Support Group

I tried pills first, and when I woke up the next morning, I decided to jump off a bridge. The bridge swayed under my feet that night as I stood beside my car, hazard lights still on. I walked a few feet. I thought about my son asleep next to Holly, my wife, who will soon be my ex-wife. I thought about my daughter growing inside of my wife, who will soon be my ex-wife. I thought about the man, with whom I had had the affair, and I realized that I didn’t want to die; I was just afraid of what would come next. I called Holly and asked for help.

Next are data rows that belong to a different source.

(** The connections of a dead process are gone. *)
Definition died (p : process) (x : Shared) : Shared :=
  match held p with Some s => release s (set_pg x (end_session s (sh_pg x))) | None => x end.

Inductive deploy_step (st : Deployment) : Deployment -> Prop :=
  | dep_process i p p' x' :
      dp_procs st !! i = Some p -> process_step (bool_decide (i ∈ dp_cancelled st)) (dp_shared st) p p' x' ->
      deploy_step st (mkDeployment x' (dp_cancelled st) (<[i := p']> (dp_procs st)))
  | dep_crash i p :
      (** a process dies where it stands *)
      dp_procs st !! i = Some p ->
      deploy_step st (mkDeployment (died p (dp_shared st)) (dp_cancelled st) (delete i (dp_procs st)))
  | dep_start i p :
      dp_procs st !! i = None -> booting p = true -> process_ok p ->
      deploy_step st (mkDeployment (dp_shared st) (dp_cancelled st ∖ {[i]}) (<[i := p]> (dp_procs st)))
  | dep_cancel i :
      deploy_step st (mkDeployment (dp_shared st) ({[i]} ∪ dp_cancelled st) (dp_procs st))
  | dep_broken s :
      (** a connection breaks and the server ends its session *)
      deploy_step st (mkDeployment (set_pg (dp_shared st) (end_session s (sh_pg (dp_shared st)))) (dp_cancelled st) (dp_procs st))
  | dep_system w' :
      (** the rest of the system: time, faults, API requests *)
      system_step (sh_world (dp_shared st)) w' ->
      deploy_step st (mkDeployment (set_world (dp_shared st) w') (dp_cancelled st) (dp_procs st)).

Definition deployment_ok (st : Deployment) : Prop := map_Forall (fun _ => process_ok) (dp_procs st).

(** ** Executions are executions of the system *)

Lemma refreshed_rpc wt w : w_rpc (refreshed wt w) = w_rpc wt.
Proof.
  unfold refreshed. destruct (RefreshReferences wt w) as [[wt'|e] w'] eqn:E; [|done]. simpl.
  unfold RefreshReferences in E. by minv.
Qed.

Lemma refresh_system wt w : RPCClientOk (w_rpc wt) -> system_step w (RefreshReferences wt w).2.
Proof.
  intros Hrpc. replace (RefreshReferences wt w).2 with ((_ ← RefreshReferences wt; mret tt) w).2
    by (unfold mbind, M_bind; by destruct (RefreshReferences wt w) as [[] ?]).
  by apply (step_watch w wt), op_refresh.
Qed.

Lemma watch_system wt (m : M unit) w r w' :
  RPCClientOk (w_rpc wt) -> watch_op wt m -> m w = (r, w') -> system_step w w'.
Proof. intros Hrpc Hop E. replace w' with (m w).2 by (by rewrite E). by eapply step_watch. Qed.

Lemma subscribe_refines wt done w s s' w' :
  RPCClientOk (w_rpc wt) -> subscribe_step wt done w s s' w' -> rtc system_step w w'.
Proof.
  intros Hrpc Hs. destruct Hs as [| | | | |b sig r w' E| | | |]; try apply rtc_refl.
  eapply rtc_once, watch_system; [exact Hrpc|apply op_process|exact E].
Qed.

Lemma watcher_refines done w p p' w' :
  RPCClientOk (w_rpc (wp_watcher p)) -> watcher_step done w p p' w' ->
  rtc system_step w w' /\ w_rpc (wp_watcher p') = w_rpc (wp_watcher p).
Proof.
  intros Hrpc [H1|H1 H2|H1 H2|keys r w1 H1 H2 Hk E|H1 H2|r w1 H1 H2 E|H1 H2|s' w1 H1 Hs]; simpl;
    rewrite ?refreshed_rpc; (split; [|done]); try apply rtc_refl.
  1-2: by apply rtc_once, refresh_system.
  - eapply rtc_once, watch_system; [exact Hrpc|by apply op_poll|exact E].
  - eapply rtc_once, watch_system; [exact Hrpc|apply op_promote|exact E].
  - by eapply subscribe_refines.
Qed.

Lemma dispatcher_refines cfg send done x pc pc' x' :
  SenderOk send -> (forall msg, offline (send msg)) -> dispatcher_step hashtext cfg send done x pc pc' x' ->
  rtc system_step (sh_world x) (sh_world x').
Proof.
  intros Hs Ho Hd.
  assert (Hdrain : forall r w', drainOnce cfg send (sh_world x) = (r, w') -> rtc system_step (sh_world x) w').
  { intros r w' E. apply rtc_once. replace w' with (drainOnce cfg send (sh_world x)).2 by (by rewrite E). by apply step_drain. }
  destruct Hd; simpl; try apply rtc_refl; by eapply Hdrain.
Qed.

Lemma runner_refines r deps done w pc pc' w' :
  rails_ok deps -> registry r = settlement_registry deps -> runner_step r done w pc pc' w' -> rtc system_step w w'.
Proof.
  intros Hr Hreg Hs.
  assert (Hop : forall m w', worker_op r m -> (m w).2 = w' -> rtc system_step w w').
  { intros m w1 Hm <-. apply rtc_once. by eapply step_work. }
  destruct Hs as [|run w' Hd E|e w' Hd E|run w' Hg E|run st w' Hg E|run st e w' Hg E|run e w' E| |]; try apply rtc_refl.
  1,2: apply (Hop _ _ (op_claim r)); unfold mbind, M_bind, try; by rewrite E.
  - eapply Hop; [apply op_unknown|by rewrite E].
  - apply (Hop _ _ (op_execute r _ st run Hg)). unfold mbind, M_bind, try. by rewrite E.
  - apply (Hop _ _ (op_execute r _ st run Hg)). unfold mbind, M_bind, try. by rewrite E.
  - apply (Hop _ _ (op_failure r run e)). by rewrite E.
Qed.

(** One loop of a worker nobody disturbs is one [Tick]. *)
Lemma runner_tick r w x w' :
  Tick r w = (x, w') ->
  rtc (fun p q => runner_step r false p.2 p.1 q.1 q.2) (RTop, w)
    (RWait (if x is Ok true then Saga.PollInterval (Saga.cfg r) else Saga.IdleBackoff (Saga.cfg r)), w').
Proof.
  unfold Tick, mret, M_ret. intros E. unfold mbind at 1, M_bind at 1, try at 1 in E.
  destruct (claim r w) as [[run|e] w1] eqn:Ec.
  2:{ apply rtc_once. destruct (errors_is _ e); unfold throw in E; simplify_eq/=; by eapply r_claim_err. }
  apply (rtc_l _ _ (RClaimed run, w1)); [by apply r_claim|].
  destruct (Registry_Get (registry r) (run_CurrentStep run)) as [st|] eqn:Hg.
  2:{ apply rtc_once. destruct (failRun_Ok (run_ID run) (ErrMsg ("unknown step " +:+ Quote_q (run_CurrentStep run))) w1) as [w2 Ef].
      rewrite (bind_run _ _ _ _ _ Ef) in E. injection E as <- <-. by apply r_unknown. }
  unfold mbind at 1, M_bind at 1, try at 1 in E. destruct (executeStep st run w1) as [[[]|e] w2] eqn:Ex.
  - simplify_eq/=. apply rtc_once. by eapply r_execute.
  - apply (rtc_l _ _ (RFailing run e, w2)); [by eapply r_execute_err|]. destruct (handleFailure_Ok r run e w2) as [w3 E3].
    rewrite (bind_run _ _ _ _ _ E3) in E. simplify_eq/=. apply rtc_once. by apply r_failure.
Qed.

Lemma process_refines done x p p' x' :
  process_ok p -> process_step done x p p' x' -> rtc system_step (sh_world x) (sh_world x') /\ process_ok p'.
Proof.
  intros Hok Hp. revert Hok. destruct Hp as [cfg send pc pc' x1 Hs|r pc pc' w' Hs|q q' w' Hs]; simpl; intros Hok.
  - destruct Hok as [H1 H2]. split; [by eapply dispatcher_refines|done].
  - split; [|done]. destruct Hok as (deps & Hr & Hreg). by eapply runner_refines.
  - destruct (watcher_refines _ _ _ _ _ Hok Hs) as [Hw E]. by rewrite E.
Qed.

Lemma deploy_refines st st' :
  deploy_step st st' -> deployment_ok st ->
  rtc system_step (sh_world (dp_shared st)) (sh_world (dp_shared st')) /\ deployment_ok st'.
Proof.
  intros [i p p' x' Hp Hs|i p Hp|i p Hp Hb Hpo|i|s|w' Hs] Hok; simpl.
  - destruct (process_refines _ _ _ _ _ (Hok i p Hp) Hs) as [Hr Hp']. split; [done|].
    intros j q Hq. simpl in Hq. apply lookup_insert_Some in Hq as [[_ <-]|[_ Hq]]; [done|by eapply Hok].
  - split; [unfold died; case_match; apply rtc_refl|]. intros j q Hq. simpl in Hq.
    apply lookup_delete_Some in Hq as [_ Hq]. by eapply Hok.
  - split; [apply rtc_refl|]. intros j q Hq. simpl in Hq.
    apply lookup_insert_Some in Hq as [[_ <-]|[_ Hq]]; [done|by eapply Hok].
  - split; [apply rtc_refl|done].
  - split; [apply rtc_refl|done].
  - split; [by apply rtc_once|done].
Qed.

I completed a 72-hour inpatient psychiatric evaluation, and then a two-week partial hospitalization program, and I emerge, if not better, then on my way to better. I find an online support group, a forum where hundreds of people from across the country who have tried to kill themselves at the end of relationships—most hiding behind screen names—share their stories.

Noose hung herself from a ceiling fan in a third-floor bedroom in a house she and her ex-husband bought to renovate and sell for a profit. The market tanked, as did her marriage, and he walked out. There’s nothing for me here, he told her. He packed three bags. He took their cat, Fitzgerald (as in F. Scott, an author she had introduced him to), and told her he wasn’t coming back. She thought she should be happy to be alone. She hadn’t really loved him in a while. But she wasn’t happy, and one night, after watching a movie on television based on a Nicholas Sparks’ book, she got a piece of rope out of the garage, tied what she thought was a tight enough noose, knotted it to the ceiling fan, dragged a chair underneath the fan, stood on it, tightened the noose around her neck, sang “Walking on Sunshine” to herself, and jumped off the chair before singing the last sunshine in the song. She hung there for several hours, pissed herself twice, and badly needed to eat before she decided she wasn’t going to die.

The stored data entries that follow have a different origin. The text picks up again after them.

(* ===== verification/Workers.v ===== *)
(** * Leases of settlement workers

    Orchestrators run side by side; [ClaimDueSagaRun] stamps a lease on the run it
    hands out, and nothing else keeps two workers apart.  This file says when that
    is a lock: as long as no worker outlives its lease and no answer of a commit
    is lost, at most one worker is between its claim and its outcome for a run, and
    the row stays as it was claimed.  A worker that is merely slow breaks this,
    because the writes that follow a claim name the run and not the lease. *)

From S2P Require Import Prelude GoStr Sha256 MockBank Models World GoJson Queries Ledger Backoff Payout Outbox Saga SagaSteps Settlement HappyPath Scenarios Quoter SplParser Watcher Http Reference Idempotency IdemCache Auth Api ApiRouter System Processes.

(** ** Pools of workers *)

(** The run a worker is working on. *)
Definition holds (pc : runner_pc) : option Run :=
  match pc with RClaimed run | RFailing run _ => Some run | _ => None end.

(** A worker, where it is, and when the lease of its last claim runs out. *)
Record worker := mkWorker { wk_runner : Runner; wk_pc : runner_pc; wk_until : Z }.

Record Pool := mkPool { pl_world : World; pl_workers : gmap nat worker }.

Abbreviation run_ids d := (sr_id <$> saga_runs d).

(** What the other processes do to [saga_runs]: they add runs. *)
Definition runs_grow (d d' : DB) : Prop :=
  saga_runs d `prefix_of` saga_runs d' /\ (NoDup (run_ids d) -> NoDup (run_ids d')).

Section pool.
Context `{Env}.

Definition lease_end (k : worker) (w : World) (pc' : runner_pc) : Z :=
  match holds (wk_pc k), holds pc' with
  | None, Some _ => w_now w + LeaseDuration (cfg (wk_runner k))
  | _, _ => wk_until k
  end.

(** Every worker acts within its lease, and an error of [executeStep] means that
    its transaction did not commit. *)
Inductive pool_step (p : Pool) : Pool -> Prop :=
  | pool_work i k done pc' w' :
      pl_workers p !! i = Some k -> runner_step (wk_runner k) done (pl_world p) (wk_pc k) pc' w' ->
      (forall run e, pc' = RFailing run e -> w_db w' = w_db (pl_world p)) ->
      pool_step p (mkPool w' (<[i := mkWorker (wk_runner k) pc' (lease_end k (pl_world p) pc')]> (pl_workers p)))
  | pool_time t :
      w_now (pl_world p) <= t ->
      (forall i k run, pl_workers p !! i = Some k -> holds (wk_pc k) = Some run -> t <= wk_until k) ->
      pool_step p (mkPool (set_now (pl_world p) t) (pl_workers p))
  | pool_other w' :
      runs_grow (w_db (pl_world p)) (w_db w') -> w_now w' = w_now (pl_world p) -> pool_step p (mkPool w' (pl_workers p))
  | pool_crash i : pool_step p (mkPool (pl_world p) (delete i (pl_workers p)))
  | pool_start i r t :
      pl_workers p !! i = None -> registry_ok (registry r) -> 0 <= LeaseDuration (cfg r) ->
      pool_step p (mkPool (pl_world p) (<[i := mkWorker r RTop t]> (pl_workers p))).

(** ** The invariant *)

(** Worker [k] works on [run] under a lease that is in the table. *)
Definition leased_to (d : DB) (now : Z) (k : worker) (run : Run) : Prop :=
  exists row, row ∈ saga_runs d /\ toRun row = run /\ sr_lease_until row = Some (wk_until k) /\ now <= wk_until k.

Record leases_ok (p : Pool) : Prop := {
  lo_ids : NoDup (run_ids (w_db (pl_world p)));
  lo_runner i k : pl_workers p !! i = Some k -> registry_ok (registry (wk_runner k)) /\ 0 <= LeaseDuration (cfg (wk_runner k));
  lo_row i k run :
    pl_workers p !! i = Some k -> holds (wk_pc k) = Some run -> leased_to (w_db (pl_world p)) (w_now (pl_world p)) k run;
  lo_once i j k k' run run' :
    pl_workers p !! i = Some k -> pl_workers p !! j = Some k' -> holds (wk_pc k) = Some run ->
    holds (wk_pc k') = Some run' -> run_ID run = run_ID run' -> i = j
}.

(** A row of another run survives an update. *)
Lemma leased_to_put d d' now k run c :
  saga_runs d' = Saga.put_run c (saga_runs d) -> sr_id c <> run_ID run -> leased_to d now k run -> leased_to d' now k run.
Proof.
  intros Hd Hne (row & Hin & Hr & Hl & Hn). exists row. split_and!; [|done..]. rewrite Hd. apply put_run_other; [done|].
  rewrite <- Hr in Hne. by intros E.
Qed.

Lemma put_run_same row t : NoDup (sr_id <$> t) -> row ∈ t -> Saga.put_run row t = t.
Proof.
  intros Hnd Hin. transitivity (update_where (by_id sr_id (sr_id row)) id t).
  { symmetry. by apply (put_run_update id). }
  unfold update_where.
  rewrite <- (list_fmap_id t) at 2. apply list_fmap_ext. intros i r _. by case_match.
Qed.

(** ** Operations of a worker *)

(** No operation of a worker takes time. *)
Lemma runner_step_now r done w pc pc' w' :
  registry_ok (registry r) -> runner_step r done w pc pc' w' -> w_now w' = w_now w.
Proof.
  intros Hreg Hs.
  assert (Hq : forall A (m : M A) x w1, quiet m -> m w = (x, w1) -> w_now w1 = w_now w).
  { intros A m x w1 Hm E. specialize (Hm w). rewrite E in Hm. apply Hm. }
  assert (Hclaim : quiet (claim r)) by (unfold claim; wkeeps_auto).
  assert (Hf : forall id e, quiet (failRun id e)) by (unfold failRun; intros; wkeeps_auto).
  assert (Hx : forall name st run, Registry_Get (registry r) name = Some st -> quiet (executeStep st run)).
  { intros name st run Hg. pose proof (step_quiet (s := st) (StepOk := Hreg _ _ Hg)). unfold executeStep. wkeeps_auto. }
  destruct Hs; try done; (eapply Hq; [|eassumption]); [done|done|apply Hf|by eapply Hx|by eapply Hx|].
  unfold handleFailure, scheduleRetry. pose proof quiet_Delay. wkeeps_auto.
Qed.

(** What a step of a worker does to the table. *)
Lemma runner_step_runs r done w pc pc' w' :
  registry_ok (registry r) -> NoDup (run_ids (w_db w)) -> runner_step r done w pc pc' w' ->
  (forall run, holds pc = Some run -> exists row, row ∈ saga_runs (w_db w) /\ toRun row = run) ->
  match holds pc with
  | None =>
    (holds pc' = None /\ w_db w' = w_db w) \/
    exists row, pick w = Some row /\ w_db w' = claimed_db r w row /\
      (holds pc' = None \/ holds pc' = Some (toRun (leased r w row)))
  | Some run =>
    (holds pc' = Some run /\ exists e, pc' = RFailing run e) \/
    (holds pc' = None /\ exists c, sr_id c = run_ID run /\ saga_runs (w_db w') = Saga.put_run c (saga_runs (w_db w)))
  end.
Proof.
  intros Hreg Hnd Hs Hrow.
  destruct Hs as [|run w' Hd E|e w' Hd E|run w' Hg E|run st w' Hg E|run st e w' Hg E|run e w' E| |]; simpl in *; auto.
  - pose proof (claim_cases r _ _ _ E Hnd) as Hc. destruct (pick w) as [row|].
    + destruct Hc as [(? & [=] & _)|[[= ->] Hdb]]. eauto 10.
    + destruct Hc as [_ [? [=]]].
  - pose proof (claim_cases r _ _ _ E Hnd) as Hc. destruct (pick w) as [row|].
    + destruct Hc as [(? & _ & _ & [Hdb|Hdb])|[[=] _]]; eauto 10.
    + destruct Hc. auto.
  - right. split; [done|]. destruct (Hrow _ eq_refl) as (row & Hin & <-). unfold failRun, mbind, M_bind, try in E.
    destruct (FailSagaRun _ _ w) as [x w1] eqn:Ef. injection E as ->.
    destruct (update_run_cases _ row (saga_runs (w_db w)) _ _ _ Ef) as [Hdb|Hdb];
      [by rewrite put_run_same|done|exists row|eexists (set_sr_failed _ _ row)]; (split; [done|]); rewrite Hdb;
      [by rewrite put_run_same|done].
  - right. split; [done|]. destruct (Hrow _ eq_refl) as (row & Hin & <-).
    destruct (executeStep_cases r Hreg st row (saga_runs (w_db w)) w (Ok tt) w' Hg) as [[_ [? [=]]]|[c1 Hc1]];
      [by rewrite put_run_same|done|]. apply step_commit_runs in Hc1 as [Hid Hruns]. eauto.
  - left. eauto.
  - right. split; [done|]. destruct (Hrow _ eq_refl) as (row & Hin & <-).
    destruct (handleFailure_cases r (toRun row) row row e (saga_runs (w_db w)) w) as (c2 & w2 & E2 & Hf & Hdb);
      [done|done|by rewrite put_run_same|]. rewrite E in E2. injection E2 as <-. exists c2. rewrite Hdb. split; [|done].
    by destruct Hf.
Qed.

(** ** The lease is a lock *)

(** A worker moved: it holds nothing, or a run no other holds, and the runs of
    the others are still leased to them. *)
Lemma leases_ok_insert p i k w' :
  leases_ok p -> NoDup (run_ids (w_db w')) -> registry_ok (registry (wk_runner k)) -> 0 <= LeaseDuration (cfg (wk_runner k)) ->
  (forall run, holds (wk_pc k) = Some run -> leased_to (w_db w') (w_now w') k run) ->
  (forall j k' run, j <> i -> pl_workers p !! j = Some k' -> holds (wk_pc k') = Some run ->
     leased_to (w_db w') (w_now w') k' run /\ forall run', holds (wk_pc k) = Some run' -> run_ID run <> run_ID run') ->
  leases_ok (mkPool w' (<[i := k]> (pl_workers p))).
Proof.
  intros Hok Hids Hreg Hlen Hmine Hothers. split; simpl.
  - done.
  - intros j k' [[-> <-]|[Hj Hk]]%lookup_insert_Some; [done|by eapply lo_runner].
  - intros j k' run [[-> <-]|[Hj Hk]]%lookup_insert_Some Hh; [by apply Hmine|by eapply Hothers].
  - intros j1 j2 k1 k2 r1 r2 [[-> <-]|[Hj1 Hk1]]%lookup_insert_Some [[<- <-]|[Hj2 Hk2]]%lookup_insert_Some Hh1 Hh2 E;
      [done| | |by eapply lo_once]; exfalso.
    + destruct (Hothers j2 k2 r2) as [_ Hne]; [done..|]. by eapply Hne.
    + destruct (Hothers j1 k1 r1) as [_ Hne]; [done..|]. by eapply Hne.
Qed.

(** A claimable run is nobody's. *)
Lemma pick_free p row j k run :
  leases_ok p -> pick (pl_world p) = Some row -> pl_workers p !! j = Some k -> holds (wk_pc k) = Some run ->
  sr_id row <> run_ID run.
Proof.
  intros Hok (Hin & Hcl & _)%pick_spec Hj Hh E. destruct (lo_row _ Hok _ _ _ Hj Hh) as (row' & Hin' & <- & Hl & Hn).
  rewrite (NoDup_fmap_elem sr_id _ row row' (lo_ids _ Hok) Hin Hin' E) in Hcl. unfold claimable in Hcl.
  rewrite Hl in Hcl. bools. lia.
Qed.

Lemma leases_ok_work p i k done pc' w' :
  leases_ok p -> pl_workers p !! i = Some k -> runner_step (wk_runner k) done (pl_world p) (wk_pc k) pc' w' ->
  (forall run e, pc' = RFailing run e -> w_db w' = w_db (pl_world p)) ->
  leases_ok (mkPool w' (<[i := mkWorker (wk_runner k) pc' (lease_end k (pl_world p) pc')]> (pl_workers p))).
Proof.
  intros Hok Hi Hs Hack. destruct (lo_runner _ Hok _ _ Hi) as [Hreg Hlen].
  pose proof (runner_step_now _ _ _ _ _ _ Hreg Hs) as Hn.
  assert (Hmine : forall run, holds (wk_pc k) = Some run -> exists row, row ∈ saga_runs (w_db (pl_world p)) /\ toRun row = run).
  { intros run Hh. destruct (lo_row _ Hok _ _ _ Hi Hh) as (row & ? & ? & _). eauto. }
  pose proof (runner_step_runs _ _ _ _ _ _ Hreg (lo_ids _ Hok) Hs Hmine) as Hc.
  pose proof (lo_ids _ Hok) as Hids. unfold lease_end. destruct (holds (wk_pc k)) as [run|] eqn:Hk.
  - destruct Hc as [[Hpc [e ->]]|[Hpc (c & Hid & Hruns)]].
    + specialize (Hack _ _ eq_refl). apply leases_ok_insert; simpl; rewrite ?Hack, ?Hn; try done.
      * intros run' [= <-]. exact (lo_row _ Hok _ _ _ Hi Hk).
      * intros j k' run' Hj Hk' Hh. split; [by eapply lo_row|]. intros ? [= <-] E. apply Hj. by eapply lo_once.
    + apply leases_ok_insert; simpl; rewrite ?Hn; try done; [by rewrite Hruns, put_run_ids|by rewrite Hpc|].
      intros j k' run' Hj Hk' Hh. split; [|by rewrite Hpc]. eapply leased_to_put; [exact Hruns| |by eapply lo_row].
      rewrite Hid. intros E. apply Hj. symmetry. by eapply (lo_once _ Hok i j).
  - destruct Hc as [[Hpc Hdb]|(row & Hp & Hdb & Hpc)].
    + apply leases_ok_insert; simpl; rewrite ?Hdb, ?Hn; try done; [by rewrite Hpc|].
      intros j k' run' Hj Hk' Hh. split; [by eapply lo_row|by rewrite Hpc].
    + set (c := leased (wk_runner k) (pl_world p) row) in *.
      assert (Hruns : saga_runs (w_db w') = Saga.put_run c (saga_runs (w_db (pl_world p)))) by (by rewrite Hdb).
      apply leases_ok_insert; simpl; rewrite ?Hn; try done; [by rewrite Hruns, put_run_ids|..].
      * intros run Hh. destruct Hpc as [Hpc|Hpc]; rewrite Hpc in Hh |- *; [done|]. injection Hh as <-.
        exists c. rewrite Hruns. split_and!; [|done|done|simpl; lia]. apply put_run_in.
        change (sr_id c) with (sr_id row). apply list_elem_of_fmap_2. by pose proof (pick_spec _ _ Hp) as (Hin & _).
      * intros j k' run' Hj Hk' Hh. pose proof (pick_free p row j k' run' Hok Hp Hk' Hh) as Hne.
        split; [eapply leased_to_put; [exact Hruns|exact Hne|by eapply lo_row]|].
        intros run Hr. destruct Hpc as [Hpc|Hpc]; rewrite Hpc in Hr; [done|]. injection Hr as <-. by apply not_eq_sym.
Qed.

Drano had only been with his girlfriend for six weeks before she told him she was pregnant with another man’s baby. She loved him, but thought he should know. They had been eating dinner in the kitchen when she told him. He didn’t say anything. He got up, opened the cabinet under the sink, pulled out a bottle of Drano, opened it and slugged it down. The Drano burned going down, he says. He passed out, woke up in a hospital; his now-ex-girlfriend had called 911 and had left him there. He hadn’t talked to her since.

Wrists and Veins each slit their wrists at the end of a relationship. Wrists doesn’t say much about what led to his attempt. Veins is a talker. He says he thought bleeding would feel somehow different. He didn’t do it in a bathtub. He did it in his living room, on a couch, in front of the television. He thought he would bleed until he fell asleep and then die. He neither fell asleep nor died. Instead, his blood clotted, and he watched four hours of ESPN. Veins hates sports.

Car Crash drove into a tree. Didn’t die. Neither did the tree. Instead, after she was released from the hospital, she returned to the tree and erected a memorial to herself. She hung a wreath, displayed a pink teddy bear, lit four candles, and said goodbye to whom she had been. When she walked away from the memorial, she decided to change her name, dye her hair red and get a tattoo. Anything to not be the woman who had failed, she says. I tell her I got a tattoo, too. I understand, I tell her. She says it’s nice to find someone who does.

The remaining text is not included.